Schneiderman falls on his sword
Late this afternoon, The New Yorker published a shocker of a story written by two of teh best journos alive today, Jane Mayer and Ronan Farrow:
As his prominence as a voice against sexual misconduct has risen, so, too, has the distress of four women with whom he has had romantic relationships or encounters. They accuse Schneiderman of having subjected them to nonconsensual physical violence. All have been reluctant to speak out, fearing reprisal. But two of the women, Michelle Manning Barish and Tanya Selvaratnam, have talked to The New Yorker on the record, because they feel that doing so could protect other women. They allege that he repeatedly hit them, often after drinking, frequently in bed and never with their consent. Manning Barish and Selvaratnam categorize the abuse he inflicted on them as “assault.” They did not report their allegations to the police at the time, but both say that they eventually sought medical attention after having been slapped hard across the ear and face, and also choked. Selvaratnam says that Schneiderman warned her he could have her followed and her phones tapped, and both say that he threatened to kill them if they broke up with him. (Schneiderman’s spokesperson said that he “never made any of these threats.”)

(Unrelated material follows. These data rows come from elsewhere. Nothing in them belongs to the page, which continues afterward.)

Lemma shr_inv_quotient (m K : Z) (st : shr_record) :
  0 < K -> shr_inv m K st ->
  shr_m st * K <= m < (shr_m st + 1) * K.
Proof.
  intros HK [Hm [t [Hrem Ht]]].
  destruct (shr_r st), (shr_s st); lia.
Qed.

Lemma mul_lt_cancel (a b K : Z) : 0 < K -> a * K < b * K -> a < b.
Proof. intros HK H. apply (Z.mul_lt_mono_pos_r K); assumption. Qed.

Lemma mul_le_cancel (a b K : Z) : 0 < K -> a * K <= b * K -> a <= b.
Proof. intros HK H. apply (Z.mul_le_mono_pos_r _ _ K); assumption. Qed.

Lemma binary_round_aux_normal (s : bool) (m : positive) (e : Z) :
  let d := Zpos (digits2_pos m) in
  d + e <= 1023 ->
  -1074 <= d + e - 53 ->
  53 < d ->
  rounded s (Zpos m) e (binary_round_aux prec emax s (Zpos m) e loc_Exact).
Proof.
  intros d Hd Hnormal H53.
  assert (Hfexp : fexp64 (Zdigits2 (Zpos m) + e) = d + e - 53)
    by (cbn [Zdigits2]; fold d; unfold fexp64; lia).
  destruct (shr_fexp_shift (Zpos m) e) as [st [Hshr Hinv]];
    [ lia | rewrite Hfexp; lia | ].
  rewrite Hfexp in Hshr, Hinv.
  replace (d + e - 53 - e) with (d - 53) in Hinv by lia.
  set (K := 2 ^ (d - 53)) in *.
  assert (HK : 0 < K) by (apply pow2_pos; lia).
  pose proof (digits2_pos_upper m) as Hup.
  pose proof (digits2_pos_lower m) as Hlo. fold d in Hup, Hlo.
  assert (Hd1 : 2 ^ (d - 1) = 2 ^ 52 * K).
  { unfold K. rewrite <- pow2_split by lia. f_equal. lia. }
  assert (Hd2 : 2 ^ d = 2 ^ 53 * K).
  { unfold K. rewrite <- pow2_split by lia. f_equal. lia. }
  pose proof (shr_inv_quotient _ _ _ HK Hinv) as [Hq1 Hq2].
  destruct (round_after_shr _ _ _ HK Hinv) as [Hm0 [Herr [Hr1 Hr2]]].
  set (m' := shr_m st) in *.
  set (m'' := round_nearest_even m' (loc_of_shr_record st)) in *.
  assert (Hm'lo : 2 ^ 52 <= m').
  { assert (H : 2 ^ 52 * K < (m' + 1) * K) by lia.
    apply mul_lt_cancel in H; [ lia | exact HK ]. }
  assert (Hm'hi : m' < 2 ^ 53).
  { assert (H : m' * K < 2 ^ 53 * K) by lia.
    apply mul_lt_cancel in H; [ exact H | exact HK ]. }
  unfold binary_round_aux. rewrite Hshr. fold m' m''.
  assert (Hcases : m'' < 2 ^ 53 \/ m'' = 2 ^ 53) by lia.
  destruct Hcases as [Hlt | Heq].
  - assert (Hdig : Zdigits2 m'' = 53)
      by (apply Zdigits2_unique; [ lia | change (53 - 1) with 52; lia ]).
    rewrite (shr_fexp_no_shift m'' (d + e - 53))
      by (rewrite Hdig; unfold fexp64; lia).
    cbn [shr_m].
    destruct m'' as [ | p | p] eqn:Em; try lia.
    replace (d + e - 53 <=? emax - prec) with true
      by (symmetry; apply Z.leb_le; unfold emax, prec; lia).
    exists (Zpos p), (d + e - 53). split; [ reflexivity | ].
    replace (d + e - 53 - e) with (d - 53) by lia. fold K.
    repeat split; try lia; left; nia.
  - assert (Hdig : Zdigits2 m'' = 54)
      by (rewrite Heq; reflexivity).
    unfold shr_fexp. rewrite fexp_fexp64, Hdig. cbn [shr_record_of_loc].
    replace (fexp64 (54 + (d + e - 53)) - (d + e - 53)) with 1
      by (unfold fexp64; lia).
    rewrite Heq. cbn [shr iter_pos shr_1 shr_m].
    replace (d + e - 53 + 1 <=? emax - prec) with true
      by (symmetry; apply Z.leb_le; unfold emax, prec; lia).
    exists (2 ^ 52), (d + e - 53 + 1). split; [ reflexivity | ].
    replace (d + e - 53 + 1 - e) with ((d - 53) + 1) by lia.
    rewrite pow2_split by lia. fold K. change (2 ^ 1) with 2.
    repeat split; try lia; left;
      replace (2 ^ 52 * (K * 2)) with (m'' * K)
        by (rewrite Heq; change (2 ^ 53) with (2 ^ 52 * 2); ring);
      nia.
Qed.


Lemma Zdigits2_small (x : Z) : 0 <= x <= 2 ^ 52 -> 0 <= Zdigits2 x <= 53.
Proof.
  intros Hx. destruct x as [ | p | p]; cbn [Zdigits2]; try lia.
  pose proof (digits2_pos_lower p) as Hlo.
  split; [ lia | ].
  destruct (Z.le_gt_cases (Zpos (digits2_pos p)) 53) as [H | H]; [ exact H | ].
  assert (2 ^ 53 <= 2 ^ (Zpos (digits2_pos p) - 1))
    by (apply Z.pow_le_mono_r; lia).
  change (2 ^ 53) with (2 * 2 ^ 52) in *. lia.
Qed.

Lemma binary_round_aux_subnormal (s : bool) (m : positive) (e : Z) :
  let d := Zpos (digits2_pos m) in
  d + e - 53 < -1074 ->
  e < -1074 ->
  rounded s (Zpos m) e (binary_round_aux prec emax s (Zpos m) e loc_Exact).
Proof.
  intros d Hsub He.
  assert (Hfexp : fexp64 (Zdigits2 (Zpos m) + e) = -1074)
    by (cbn [Zdigits2]; fold d; unfold fexp64; lia).
  destruct (shr_fexp_shift (Zpos m) e) as [st [Hshr Hinv]];
    [ lia | rewrite Hfexp; lia | ].
  rewrite Hfexp in Hshr, Hinv.
  set (K := 2 ^ (-1074 - e)) in *.
  assert (HK : 0 < K) by (apply pow2_pos; lia).
  pose proof (digits2_pos_upper m) as Hup. fold d in Hup.
  assert (Hd2 : 2 ^ d <= 2 ^ 52 * K).
  { unfold K. rewrite <- pow2_split by lia. apply Z.pow_le_mono_r; lia. }
  pose proof (shr_inv_quotient _ _ _ HK Hinv) as [Hq1 Hq2].
  destruct (round_after_shr _ _ _ HK Hinv) as [Hm0 [Herr [Hr1 Hr2]]].
  destruct Hinv as [Hm'0 _].
  set (m' := shr_m st) in *.
  set (m'' := round_nearest_even m' (loc_of_shr_record st)) in *.
  assert (Hm'hi : m' < 2 ^ 52).
  { assert (H : m' * K < 2 ^ 52 * K) by lia.
    apply mul_lt_cancel in H; [ exact H | exact HK ]. }
  unfold binary_round_aux. rewrite Hshr. fold m' m''.
  pose proof (Zdigits2_small m'' ltac:(lia)) as Hdig.
  rewrite (shr_fexp_no_shift m'' (-1074)) by (unfold fexp64; lia).
  cbn [shr_m].
  exists m'', (-1074). split.
  - unfold SF_of. destruct m'' as [ | p | p]; reflexivity.
  - fold K. repeat split; lia.
Qed.

(** The rounding of [m * 2^e] when the value is below [2^1023] and, in case
    no bit is dropped, the exponent is one of a binary64 number. *)
Lemma binary_round_aux_rounded (s : bool) (m : positive) (e : Z) :
  let d := Zpos (digits2_pos m) in
  d + e <= 1023 ->
  (d <= 53 -> -1074 <= e -> e <= 971) ->
  rounded s (Zpos m) e (binary_round_aux prec emax s (Zpos m) e loc_Exact).
Proof.
  intros d Hd Hexact.
  destruct (Z.lt_ge_cases e (-1074)) as [He | He].
  - destruct (Z.lt_ge_cases (d + e - 53) (-1074)) as [Hs | Hs].
    + apply binary_round_aux_subnormal; assumption.
    + apply binary_round_aux_normal; fold d; lia.
  - destruct (Z.le_gt_cases d 53) as [H53 | H53].
    + apply binary_round_aux_exact; [ lia | fold d; unfold fexp64; lia ].
    + apply binary_round_aux_normal; fold d; lia.
Qed.


(** *** Values *)

Lemma valid_finite (s : bool) (m : positive) (e : Z) :
  valid_binary (S754_finite s m e) = true ->
  -1074 <= e <= 971
  /\ Zpos (digits2_pos m) <= 53
  /\ (-1074 < e -> Zpos (digits2_pos m) = 53).
Proof.
  cbn [valid_binary SpecFloat.valid_binary].
  unfold bounded, canonical_mantissa. rewrite fexp_fexp64. unfold fexp64.
  intros H. apply andb_prop in H. destruct H as [Hc He].
  apply Z.eqb_eq in Hc. apply Z.leb_le in He.
  unfold emax, prec in He. lia.
Qed.

Lemma SF_of_value (s : bool) (mR eR : Z) :
  0 <= mR ->
  SFfinite (SF_of s mR eR) = true
  /\ SF2Z (SF_of s mR eR) = cond_Zopp s (mR * 2 ^ (eR + 1074)).
Proof.
  intros H. destruct mR as [ | p | p]; try lia; cbn.
  - split; [ reflexivity | destruct s; reflexivity ].
  - split; reflexivity.
Qed.

Lemma pow2_lt_inv (a b : Z) : 0 <= a -> 2 ^ a < 2 ^ b -> a < b.
Proof.
  intros Ha H. destruct (Z.lt_ge_cases a b) as [Hlt | Hge]; [ exact Hlt | ].
  destruct (Z.lt_ge_cases b 0) as [Hb | Hb].
  - rewrite (Z.pow_neg_r 2 b Hb) in H. pose proof (pow2_pos a Ha). lia.
  - assert (2 ^ b <= 2 ^ a) by (apply Z.pow_le_mono_r; lia). lia.
Qed.

Lemma abs_cond_Zopp (s : bool) (z : Z) : Z.abs (cond_Zopp s z) = Z.abs z.
Proof. destruct s; cbn; [ apply Z.abs_opp | reflexivity ]. Qed.

Lemma cond_Zopp_mul (s : bool) (a b : Z) :
  cond_Zopp s a * b = cond_Zopp s (a * b).
Proof. destruct s; cbn; ring. Qed.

The details are jaw-droppingly odious; if true, they paint Schneiderman as a criminal.
Schneiderman is, of course, investigating numerous matters concerning former reality-show host Donald Trump and his associates, and he does not want any harm to come to the integrity of these probes, so he immediately did the right thing.

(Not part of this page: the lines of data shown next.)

(** ** The ranges of the metrics *)

Section Ranges.

Lemma Qsum_foldl l : forall acc, (foldl Qplus acc l == acc + Qsum l)%Q.
Proof.
  unfold Qsum. induction l as [|x l IH]; intros acc; simpl; [ring|].
  rewrite (IH (acc + x)%Q), (IH (0 + x)%Q). ring.
Qed.

Lemma Qsum_cons x l : (Qsum (x :: l) == x + Qsum l)%Q.
Proof. unfold Qsum at 1. simpl. rewrite Qsum_foldl. ring. Qed.

Lemma Qsum_unit l :
  (forall x, In x l -> (0 <= x)%Q /\ (x <= 1)%Q) ->
  (0 <= Qsum l)%Q /\ (Qsum l <= inject_Z (Zlen l))%Q.
Proof.
  unfold Zlen. induction l as [|x l IH]; intros H.
  - split; by vm_compute.
  - destruct IH as [IH1 IH2]; [intros y Hy; apply H; by right|].
    destruct (H x) as [H1 H2]; [by left|].
    rewrite Qsum_cons. cbn [length]. rewrite Nat2Z.inj_succ, <- Z.add_1_l, inject_Z_plus.
    split.
    + apply (Qplus_le_compat 0 x 0 (Qsum l)); done.
    + apply Qplus_le_compat; done.
Qed.

Lemma average_unit l :
  (forall x, In x l -> (0 <= x)%Q /\ (x <= 1)%Q) -> l <> [] ->
  (0 <= Qsum l / inject_Z (Zlen l))%Q /\ (Qsum l / inject_Z (Zlen l) <= 1)%Q.
Proof.
  intros H Hne. destruct (Qsum_unit l H) as [H1 H2].
  apply div_unit_interval; [|done|done].
  unfold Zlen. destruct l; [done|]. cbn [length].
  rewrite <- (Zlt_Qlt 0). lia.
Qed.

Lemma ratio_unit a b :
  0 <= a <= b -> 1 <= b ->
  (0 <= inject_Z a / inject_Z b)%Q /\ (inject_Z a / inject_Z b <= 1)%Q.
Proof.
  intros Ha Hb. apply div_unit_interval.
  - rewrite <- (Zlt_Qlt 0). lia.
  - rewrite <- (Zle_Qle 0). lia.
  - rewrite <- Zle_Qle. lia.
Qed.

Lemma scores_of_in (rs : list EvaluationResult) (p : EvaluationResult -> bool) x :
  (forall r, In r rs -> (0 <= r_accuracy_score r)%Q /\ (r_accuracy_score r <= 1)%Q) ->
  In x (map r_accuracy_score (List.filter p rs)) -> (0 <= x)%Q /\ (x <= 1)%Q.
Proof.
  intros H (r & <- & [Hr _]%filter_In)%in_map_iff. auto.
Qed.

End Ranges.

New York Attorney General Eric Schneiderman announced his resignation late Monday night, hours after he was accused of physically abusing four women in an article published by the New Yorker.

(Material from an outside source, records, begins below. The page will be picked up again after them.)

(** [createCommit(bookmarkData, message, author)]: the new hash and the
    storage after the call, or [None] when it throws *)
Definition createCommit (clk : CommitClock) (bookmarkData : JValue)
    (message author : string) (s : Storage) : option (string * Storage) :=
  let commitHash :=
    generateHash (nowHash clk)
      (toString10 (nowInput clk) +:+ message +:+ stringify bookmarkData) in
  let commits := commitsOf s in
  let currentBranch := getCurrentBranch s in
  let config := configOf s in
  match bookmark_git_repo s with
  | None => None                      (* [repo.head] of undefined *)
  | Some repo =>
      match calculateStats bookmarkData with
      | None => None
      | Some stats =>
          let commit :=
            Commit.mk commitHash message
              (Person.mk (authorName config) (authorEmail config) (nowAuthor clk))
              (Person.mk (authorName config) (authorEmail config) (nowCommitter clk))
              (Repo.head repo)
              (commitHash +:+ "_tree")
              bookmarkData
              stats in
          let commits := <[commitHash := commit]> commits in
          let repo :=
            Repo.mk (Repo.initialized repo) (Repo.created repo)
              (Some commitHash)
              (<[currentBranch := Some commitHash]> (Repo.branches repo)) in
          Some (commitHash,
                storageSet (mkStorage (Some repo) (Some commits) None None None) s)
      end
  end.

Definition summarize (commit : Commit.t) (date : string) : Summary.t :=
  Summary.mk (Commit.hash commit)
             (substring 0 8 (Commit.hash commit))
             (Commit.message commit)
             (Commit.author commit)
             (Commit.committer commit)
             (Commit.stats commit)
             date.

(** The [while] loop of [getCommitHistory]; [remaining] is
    [limit - count].  [None] when [toISOString] throws. *)
Fixpoint walkHistory (commits : gmap string Commit.t) (remaining : nat)
    (currentHash : option string) (history : list Summary.t)
    : option (list Summary.t) :=
  match remaining with
  | O => Some history
  | S remaining' =>
      match currentHash with
      | None => Some history
      | Some h =>
          if String.eqb h "" then Some history
          else
            match commits !! h with
            | None => Some history                       (* break *)
            | Some commit =>
                match toISOString (Person.timestamp (Commit.committer commit)) with
                | None => None
                | Some date =>
                    walkHistory commits remaining' (Commit.parent commit)
                                (history ++ [summarize commit date])%list
                end
            end
      end
  end.

Definition getCommitHistory (limit : nat) (s : Storage) : list Summary.t :=
  match bookmark_git_repo s with
  | None => []
  | Some repo =>
      if truthy_str (Repo.head repo)
      then default [] (walkHistory (commitsOf s) limit (Repo.head repo) [])
      else []
  end.

Definition getRepositoryStats (s : Storage) : RepoStats.t :=
  let repo := bookmark_git_repo s in
  let commits := commitsOf s in
  RepoStats.mk
    (bool_decide (is_Some repo))
    (size commits)
    (match repo with Some r => size (Repo.branches r) | None => 0%nat end)
    (getCurrentBranch s)
    (match repo with
     | None => JsUndefined
     | Some r => match Repo.head r with None => JsNull | Some h => JsVal h end
     end)
    (Repo.created <$> repo)
    (match repo with
     | None => JsNull
     | Some r =>
         match Repo.head r with
         | None => JsNull
         | Some h =>
             if String.eqb h "" then JsNull
             else match commits !! h with
                  | None => JsUndefined
                  | Some c => JsVal (Person.timestamp (Commit.committer c))
                  end
         end
     end).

Schneiderman said he continued to “strongly contest” the allegations, which included women saying that he choked and slapped them, but felt they would prevent him from his work as the top law enforcement official in New York state.
“In the last several hours, serious allegations, which I strongly contest, have been made against me,” he said in a statement Monday. “While these allegations are unrelated to my professional conduct or the operations of the office, they will effectively prevent me from leading the office’s work at this critical time. I therefore resign my office, effective at the close of business on May 8, 2018.”
The selection of a successor falls to New York’s famously contentious and — well, controversial (google Sheldon Silver and Joseph Bruno if you don’t catch my meaning) — legislature.